Mr Simon Knight, Centre for Evidence in Transplantation, Nuffield Department of Surgical Sciences University of Oxford
This systematic review and meta-analysis summarises the literature on the use of direct-acting antivirals (DAAs) in kidney transplant recipients undergoing transplant from a HCV positive donor. The authors identify 16 studies in 454 recipients. Pooled analysis showed a sustained virological response at week 12 of 100%. Rate of adverse events was found to be 1.9%, with no patients experiencing serious adverse events related to DAAs. The authors conclude that DAAs are highly effective and safe for use in this patient population. Methodology appears sound, with a comprehensive search strategy undertaken by 2 reviewers across a number of databases and
comprehensive risk of bias assessment undertaken. Studies were all non-randomised or observational in nature, but assessed to have a relatively low risk of bias overall.

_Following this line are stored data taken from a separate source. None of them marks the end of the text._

(** Every byte of [d], placed at [off], is the one the sender put there. *)
Definition data_agrees (g : Z -> Z) (off : Z) (d : bytes) : Prop :=
  forall k b, d !! k = Some b -> b = g (off + Z.of_nat k).
Definition seg_agrees (g : Z -> Z) (s : quicOOOSegment) : Prop := data_agrees g (seg_off s) (seg_data s).
Definition agrees (g : Z -> Z) (fl : list quicOOOSegment) : Prop := Forall (seg_agrees g) fl.

Lemma segs_ok_weaken low low' high high' fl : low' <= low -> high <= high' ->
  segs_ok low high fl -> segs_ok low' high' fl.
Proof.
  revert low low'. induction fl as [|s fl IH]; intros low low' Hl Hh; cbn [segs_ok]; [done |].
  intros (H1 & H2 & H3 & H4). repeat split; try lia. by apply (IH (seg_stop s)).
Qed.

Lemma segs_ok_elem low high fl s : segs_ok low high fl -> s ∈ fl ->
  low <= seg_off s /\ 0 < zlen (seg_data s) /\ seg_stop s <= high.
Proof.
  revert low. induction fl as [|t fl IH]; intros low Hok Hs; [by apply not_elem_of_nil in Hs |].
  destruct Hok as (H1 & H2 & H3 & H4). apply elem_of_cons in Hs as [-> | Hs]; [done |].
  destruct (IH _ H4 Hs) as (? & ? & ?). unfold seg_stop in *. repeat split; lia.
Qed.

Lemma segs_ok_drop low high k fl : segs_ok low high fl -> segs_ok low high (drop k fl).
Proof.
  revert low k. induction fl as [|s fl IH]; intros low [|k] Hok; cbn [drop]; [done | done | done |].
  destruct Hok as (H1 & H2 & H3 & H4). apply (segs_ok_weaken (seg_stop s) low high high); [unfold seg_stop; lia | lia |].
  by apply IH.
Qed.
(* ===== verification/QuicSendSide.v ===== *)
(** Correctness of the send side of a QUIC stream: the chunks handed to the
    packet builder are the written bytes in order, FIN comes with the last of
    them, and the connection's stalled-byte counter is the sum of what its
    streams hold back. *)
From stdpp Require Import base list numbers.
From Stdlib Require Import ZArith Lia ZifyBool.
From S2P Require Import Prelude QuicVarint QuicFrame QuicOOO BodyBudget QuicStream.

Inductive sendOp :=
| SWrite (data : bytes)
| SFinish
| SClose (now : Z)
| SReset (now : Z)
| STrack (hardCap now : Z)
| SDrain (now maxBytes : Z).

(** A chunk as [drainSendBuf] returns it. *)
Record chunk := { ck_data : bytes; ck_off : Z; ck_fin : bool }.

(** The state with what has been accepted from the writer and every chunk
    drained so far. *)
Record sendSys := { ss_send : sendSide; ss_stall : stallState; ss_written : bytes; ss_chunks : list chunk }.
(* ===== verification/QuicLossProofs.v ===== *)
(** Theorems about loss detection and congestion control: the in-flight
    count is exact, the window keeps its floor and never wraps, no frame is
    dropped without being acknowledged, returned for retransmission or
    discarded with its space, the ACK frames the receiver builds acknowledge
    exactly the packets they name, and the RTT estimates stay in bounds. *)
From stdpp Require Import base list numbers.
From Stdlib Require Import ZArith Lia ZifyBool Permutation.
From S2P Require Import Prelude QuicVarint QuicFrame QuicAck QuicLoss.

(** ** Sums over packets *)

Definition flight (sp : quicSentPacket) : Z := if sp_inFlight sp then sp_size sp else 0.
Fixpoint flight_sum (pkts : list quicSentPacket) : Z :=
  match pkts with [] => 0 | sp :: pkts => flight sp + flight_sum pkts end.
Fixpoint flight_total (spaces : list (list quicSentPacket)) : Z :=
  match spaces with [] => 0 | p :: spaces => flight_sum p + flight_total spaces end.

Definition pkt_ok (sp : quicSentPacket) : Prop := 0 <= sp_size sp.

Definition keep (f : quicSentPacket -> bool) (pkts : list quicSentPacket) : list quicSentPacket :=
  List.filter (fun sp => negb (f sp)) pkts.
Definition take_out (f : quicSentPacket -> bool) (pkts : list quicSentPacket) : list quicSentPacket := List.filter f pkts.

(** The frames worth keeping of a list of packets. *)
Definition payloads (pkts : list quicSentPacket) : list bytes :=
  List.filter (fun b => 0 <? zlen b) (map sp_frames pkts).

Lemma flight_sum_app a b : flight_sum (a ++ b) = flight_sum a + flight_sum b.
Proof. induction a as [|sp a IH]; cbn; lia. Qed.

Lemma flight_nonneg sp : pkt_ok sp -> 0 <= flight sp.
Proof. unfold flight, pkt_ok. destruct (sp_inFlight sp); lia. Qed.

Lemma flight_sum_nonneg pkts : Forall pkt_ok pkts -> 0 <= flight_sum pkts.
Proof. induction 1 as [|sp pkts Hsp _ IH]; cbn; [lia |]. pose proof (flight_nonneg sp Hsp). lia. Qed.

Lemma flight_sum_split f pkts : flight_sum pkts = flight_sum (take_out f pkts) + flight_sum (keep f pkts).
Proof. induction pkts as [|sp pkts IH]; cbn; [done |]. destruct (f sp); cbn; unfold take_out, keep in IH; lia. Qed.

Lemma payloads_app a b : payloads (a ++ b) = payloads a ++ payloads b.
Proof. unfold payloads. by rewrite map_app, List.filter_app. Qed.

Lemma payloads_split f pkts : Permutation (payloads pkts) (payloads (keep f pkts) ++ payloads (take_out f pkts)).
Proof.
  rewrite <- payloads_app. unfold payloads.
  assert (Hp : Permutation pkts (keep f pkts ++ take_out f pkts)).
  { induction pkts as [|sp pkts IH]; cbn; [done |]. destruct (f sp); cbn; [by apply Permutation_cons_app |].
    by apply perm_skip. }
  revert Hp. generalize (keep f pkts ++ take_out f pkts). intros l Hp.
  apply (Permutation_map sp_frames) in Hp. induction Hp; cbn; repeat (destruct (0 <? _)); eauto using Permutation.
Qed.

Lemma keep_ok f pkts : Forall pkt_ok pkts -> Forall pkt_ok (keep f pkts).
Proof. induction 1 as [|sp pkts Hsp _ IH]; cbn; [done |]. destruct (f sp); cbn; [done |]. by constructor. Qed.
Lemma take_out_ok f pkts : Forall pkt_ok pkts -> Forall pkt_ok (take_out f pkts).
Proof. induction 1 as [|sp pkts Hsp _ IH]; cbn; [done |]. destruct (f sp); [by constructor | done]. Qed.

Lemma keep_keep f h pkts : keep h (keep f pkts) = keep (fun sp => f sp || h sp) pkts.
Proof.
  unfold keep. induction pkts as [|sp pkts IH]; cbn; [done |].
  destruct (f sp); cbn; [exact IH |]. destruct (h sp); cbn; [exact IH | by rewrite IH].
Qed.

Lemma keep_ext f h pkts : (forall sp, f sp = h sp) -> keep f pkts = keep h pkts.
Proof. intros He. unfold keep. apply List.filter_ext. intros sp. by rewrite He. Qed.

(** ** The loops *)

Definition in_block (lo hi : Z) (sp : quicSentPacket) : bool := (lo <=? sp_pn sp) && (sp_pn sp <=? hi).

Lemma markAckedLoop_spec lo hi pkts : forall inFlight t rest inFlight' t',
  markAckedLoop lo hi pkts inFlight t = (rest, inFlight', t') -> Forall pkt_ok pkts ->
  0 <= ackedInFlight t -> ackedInFlight t + flight_sum pkts < 2 ^ 64 ->
  rest = keep (in_block lo hi) pkts /\ inFlight' = inFlight - flight_sum (take_out (in_block lo hi) pkts) /\
  ackedInFlight t' = ackedInFlight t + flight_sum (take_out (in_block lo hi) pkts) /\ largest t' = largest t.
Proof.
  induction pkts as [|sp pkts IH]; intros inFlight t rest inFlight' t' E Hok Ht Hb; cbn [markAckedLoop] in E.
  { simplify_eq. cbn. repeat split; lia. }
  apply Forall_cons_1 in Hok as [Hsp Hok]. pose proof (flight_nonneg sp Hsp). pose proof (flight_sum_nonneg _ Hok).
  unfold keep, take_out. cbn [List.filter flight_sum] in *. fold (in_block lo hi sp) in E.
  destruct (in_block lo hi sp) eqn:Hin; cbn [negb flight_sum].
  - unfold flight in Hb, H |- *.
    destruct (sp_inFlight sp); [rewrite (u64_small (ackedInFlight t + sp_size sp)) in E by (unfold pkt_ok in Hsp; lia) |];
      destruct (sp_pn sp =? largest t); apply IH in E as (H1 & H2 & H3 & H4); cbn in *; try done; try lia;
      unfold keep, take_out in *; repeat split; try done; lia.
  - destruct (markAckedLoop lo hi pkts inFlight t) as [[rest1 fl1] t1] eqn:E1. simplify_eq.
    apply IH in E1 as (H1 & H2 & H3 & H4); [| done | done | lia]. unfold keep, take_out in *. by rewrite H1.
Qed.

Lemma expireLoop_spec f pkts : forall inFlight had frames rest inFlight' had' frames',
  expireLoop f pkts inFlight had frames = (rest, inFlight', had', frames') ->
  rest = keep f pkts /\ inFlight' = inFlight - flight_sum (take_out f pkts) /\
  frames' = frames ++ payloads (take_out f pkts) /\ (had' = true -> had = true \/ take_out f pkts <> []).
Proof.
  induction pkts as [|sp pkts IH]; intros inFlight had frames rest inFlight' had' frames' E; cbn [expireLoop] in E.
  { simplify_eq. cbn. rewrite app_nil_r. repeat split; [lia | auto]. }
  unfold keep, take_out, payloads in *. cbn [List.filter]. destruct (f sp) eqn:Hf; cbn [negb flight_sum map List.filter].
  - unfold flight. destruct (sp_inFlight sp); apply IH in E as (-> & -> & -> & Hh);
      (split; [done |]; split; [lia |]; split; [| by auto]);
      destruct (0 <? zlen (sp_frames sp)); by rewrite <- ?app_assoc.
  - destruct (expireLoop f pkts inFlight had frames) as [[[rest1 fl1] had1] fr1] eqn:E1. simplify_eq.
    apply IH in E1 as (-> & -> & -> & Hh). done.
Qed.
Lemma hex_digit d : 0 <= d < 16 ->
  let c := if d <? 10 then u8 (d + 48) else u8 (d - 10 + 97) in hexValid c = true /\ hexLookup c = d /\ is_u8 c.
Proof.
  intros Hd c. assert (H : forallb (fun d => let c := if d <? 10 then u8 (d + 48) else u8 (d - 10 + 97) in hexValid c && (hexLookup c =? d)) (seqZ 0 16) = true)
    by (vm_compute; reflexivity).
  rewrite forallb_forall in H. specialize (H d). rewrite <- list_elem_of_In, elem_of_seqZ in H. specialize (H ltac:(lia)).
  cbv zeta in H. fold c in H. apply andb_true_iff in H as [H1 H2]. split; [done |]. split; [lia |].
  unfold c. destruct (d <? 10); apply u8_range.
Qed.

Lemma appendHexLoop_spec fuel n acc v : 0 <= n < 16 ^ Z.of_nat fuel -> spells hexValid hexLookup 16 acc v -> bytes_ok acc ->
  let out := appendHexLoop fuel n acc in
  spells hexValid hexLookup 16 out (n * 16 ^ zlen acc + v) /\ zlen out <= Z.of_nat fuel + zlen acc /\ bytes_ok out /\
  zlen acc + (if 0 <? n then 1 else 0) <= zlen out.
Proof.
  revert n acc v. induction fuel as [| fuel IH]; intros n acc v Hn Ha Hok; cbn [appendHexLoop].
  { cbv zeta. replace n with 0 by (simpl in Hn; lia). rewrite Z.mul_0_l, Z.add_0_l. simpl. split; [done |]. split; [lia |]. split; [done | lia]. }
  destruct (0 <? n) eqn:E; cbv zeta.
  2: { replace n with 0 by lia. rewrite Z.mul_0_l, Z.add_0_l. split; [done |]. split; [lia |]. split; [done | lia]. }
  change 0xf with (2 ^ 4 - 1). rewrite land_ones_mod, Z.shiftr_div_pow2 by lia. change (2 ^ 4) with 16.
  pose proof (Z.mod_pos_bound n 16 ltac:(lia)). rewrite u8_small by lia.
  destruct (hex_digit (n mod 16) ltac:(done)) as (C1 & C2 & C3). cbv zeta in C1, C2, C3. set (c := if _ <? 10 then _ else _) in *.
  destruct (IH (n / 16) (c :: acc) (n mod 16 * 16 ^ zlen acc + v)) as (I1 & I2 & I3 & I4).
  - rewrite Nat2Z.inj_succ, Z.pow_succ_r in Hn by lia. split; [apply Z.div_pos; lia | apply Z.div_lt_upper_bound; lia].
  - destruct Ha as [H1 H2]. split; [simpl; by rewrite C1, H1 |].
    change (horner 16 hexLookup (c :: acc) 0) with (horner 16 hexLookup acc (0 * 16 + hexLookup c)). rewrite horner_acc, H2, C2. ring.
  - by constructor.
  - rewrite zlen_cons in I1, I2. rewrite Z.pow_add_r in I1 by (lia || apply zlen_nonneg). split; [| split; [lia | split; [done |]]].
    + replace (n * 16 ^ zlen acc + v) with (n / 16 * (16 ^ 1 * 16 ^ zlen acc) + (n mod 16 * 16 ^ zlen acc + v)); [done |].
      rewrite (Z.div_mod n 16) at 3 by lia. ring.
    + rewrite zlen_cons in I4. destruct (0 <? n / 16); lia.
Qed.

Given the non-randomised nature of the included studies, use of a fixed-effects analysis is questionable but given the lack of heterogeneity is unlikely to impact the findings significantly.
The aim of this study was to assess the efficacy and safety of direct-acting antiviral agents (DAAs) in renal transplantation from hepatitis C virus (HCV) positive donors to HCV negative recipients.
Electronic databases including PubMed, Embase, and Web of Science were searched. Study selection and data extraction were performed by two independent reviewers. The Methodological Index for Non-Randomized Studies (MINORS) was used to assess the methodological quality of the included studies.
16 studies were included in the meta-analysis.
The primary endpoint was the percentage of sustained virological response at week 12 post-treatment (SVR12). The secondary endpoints included the percentages of HCV transmission from donors to recipients, adverse events, and severe adverse events (SAEs).